Collected data entries:
^^^^^^^^

(** The order in which [handleStats] reads.  Other threads run between any two
    of the reads. *)
Definition stats_order : list StatsLoad :=
  [Load_total_requests; Load_total_logs; Load_total_errors; Load_read_bytes; Load_write_bytes;
   Load_connections;
   Load_request_queue_size; Load_response_queue_size;
   Load_request_queue_capacity; Load_response_queue_capacity;
   Load_request_queue_peak; Load_response_queue_peak;
   Load_request_queue_rejected; Load_response_queue_rejected]
    ++ map Load_snapshot snapshot
    ++ [Load_auth_queue_size; Load_auth_queue_capacity; Load_auth_queue_peak; Load_auth_in_flight].

(** What a handler observes of its surroundings during one call: the formatted
    local time, whether the log write succeeds, and what the reads of
    [handleStats] returned. *)
Record HandlerEnv := mkHandlerEnv {
  he_timestamp : bytes;
  he_log_io_ok : bool;
  he_loads : StatsLoad → Z;
}.

(** A response that copies the routing fields of its request, with every
    other field at its default. *)
Definition reply (request : Request) (type : MessageType) (payload : bytes) : Response :=
  {| rs_fd := rq_fd request;
     rs_conn_id := rq_conn_id request;
     rs_version := rq_version request;
     rs_type := type;
     rs_request_id := rq_request_id request;
     rs_status_code := 0;
     rs_payload := payload;
     rs_client_id_to_authenticate := None;
     rs_close_connection := false;
     rs_skip_write := false |}.

(** One call to the control plane's [/auth/check]: the result, or [None] when
    the call throws. *)
Class ControlPlane := control_check : bytes → bytes → option Z → option AuthResult.

Record AuthHandlingResult := mkAuthHandlingResult {
  ah_response : Response;
  ah_outcome : AuthOutcome;
}.

Section Handlers.
Context `{JsonLib}.

(** [makeErrorResponse(request)] *)
Definition makeErrorResponse (request : Request) : Response :=
  reply request ERROR_RESP (lit "{'status':400,'message':'unknown type'}").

^^^^^^^^

EXERCISE PROMPT: Could you output exactly the lines from the one containing "ah_response : Response;" to the end of the entries above, both included, and no others?

THE COMPLETED TASK:
  ah_response : Response;
  ah_outcome : AuthOutcome;
}.

Section Handlers.
Context `{JsonLib}.

(** [makeErrorResponse(request)] *)
Definition makeErrorResponse (request : Request) : Response :=
  reply request ERROR_RESP (lit "{'status':400,'message':'unknown type'}").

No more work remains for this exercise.